- TASK PROMPT: Starting with the line that contains "json := Ok (VList" and stopping after the line that contains "the finite binary64 numbers. *)", copy the entries below exactly. Include nothing else.

- RECORDS TO USE:
(** X13: one bad candle discards them all: if any row of the candle list
    cannot be read at index 4, 5 or 9 (in particular if it is a list of
    fewer than 10 fields), the adapter returns the fallback bag. *)
Theorem X13_bad_candle_falls_back (float_of_str : string -> result Q)
        (w : world) (r : response) (rows : list value) (row : value) :
  w_klines_1m w = Ok r ->
  json r = Ok (VList rows) ->
  In row rows ->
  ((exists i e, (i = 4 \/ i = 5 \/ i = 9)%nat
                /\ (x <- py_index row i ;; py_float float_of_str x) = Raise e)
   \/ (exists fields, row = VList fields /\ (length fields < 10)%nat)) ->
  get_binance_data float_of_str w = binance_fallback.
Proof.
  intros Hr Hj Hin Hbad.
  assert (Hcol : exists i e, (i = 4 \/ i = 5 \/ i = 9)%nat
                             /\ column float_of_str i rows = Raise e).
  { destruct Hbad as [[i [e [Hi He]]] | [fields [-> Hlen]]].
    - destruct (mapM_raises
                  (fun k => x <- py_index k i ;; py_float float_of_str x)
                  rows row e Hin He) as [e' He'].
      exists i, e'. split; [exact Hi | exact He'].
    - destruct (mapM_raises
                  (fun k => x <- py_index k 9 ;; py_float float_of_str x)
                  rows (VList fields) IndexError Hin) as [e' He'].
      + cbn [py_index]. destruct (nth_error fields 9) eqn:E; [| reflexivity].
        assert (Hlt : (9 < length fields)%nat)
          by (apply nth_error_Some; rewrite E; discriminate).
        lia.
      + exists 9%nat, e'. split; [right; right; reflexivity | exact He']. }
  destruct Hcol as [i [e [Hi He]]].
  destruct (get_binance_data_cases float_of_str w) as [[e0 [_ Hf]] | [_ Hreal]];
    [exact Hf |].
  destruct Hreal as [r' [rows' [dr [d [bids [asks Hreal]]]]]].
  decompose [and] Hreal.
  assert (Er : r' = r) by congruence. subst r'.
  assert (Erows : rows' = rows) by congruence. subst rows'.
  destruct Hi as [-> | [-> | ->]]; congruence.
Qed.

Lemma X13_bad_candle_falls_back_witness :
  get_binance_data decimal_literal
    (exchange_a_world 200
       (VList [kline "61000.5" "2.5" "1.0"; VList [VInt 1; VStr "61000.5"]])
       (book "1.5" "0.5"))
  = binance_fallback.
Proof.
  apply (X13_bad_candle_falls_back decimal_literal _
           {| status_code := 200;
              json := Ok (VList [kline "61000.5" "2.5" "1.0";
                                 VList [VInt 1; VStr "61000.5"]]) |}
           [kline "61000.5" "2.5" "1.0"; VList [VInt 1; VStr "61000.5"]]
           (VList [VInt 1; VStr "61000.5"])).
  - reflexivity.
  - reflexivity.
  - right. left. reflexivity.
  - right. exists [VInt 1; VStr "61000.5"]. split; [reflexivity | simpl; lia].
Defined.

(** The bound of [py_float] is where the conversion of an integer leaves
    the finite binary64 numbers. *)
Lemma max_float_int_boundary :
  Binary64.of_int (max_float_int - 1) = Binary64.max_float
  /\ Binary64.of_int max_float_int = S754_infinity false
  /\ Binary64.of_int (- max_float_int) = S754_infinity true.
Proof.
  repeat split; vm_compute; reflexivity.
Qed.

- ANSWER BOX:
              json := Ok (VList [kline "61000.5" "2.5" "1.0";
                                 VList [VInt 1; VStr "61000.5"]]) |}
           [kline "61000.5" "2.5" "1.0"; VList [VInt 1; VStr "61000.5"]]
           (VList [VInt 1; VStr "61000.5"])).
  - reflexivity.
  - reflexivity.
  - right. left. reflexivity.
  - right. exists [VInt 1; VStr "61000.5"]. split; [reflexivity | simpl; lia].
Defined.

(** The bound of [py_float] is where the conversion of an integer leaves
    the finite binary64 numbers. *)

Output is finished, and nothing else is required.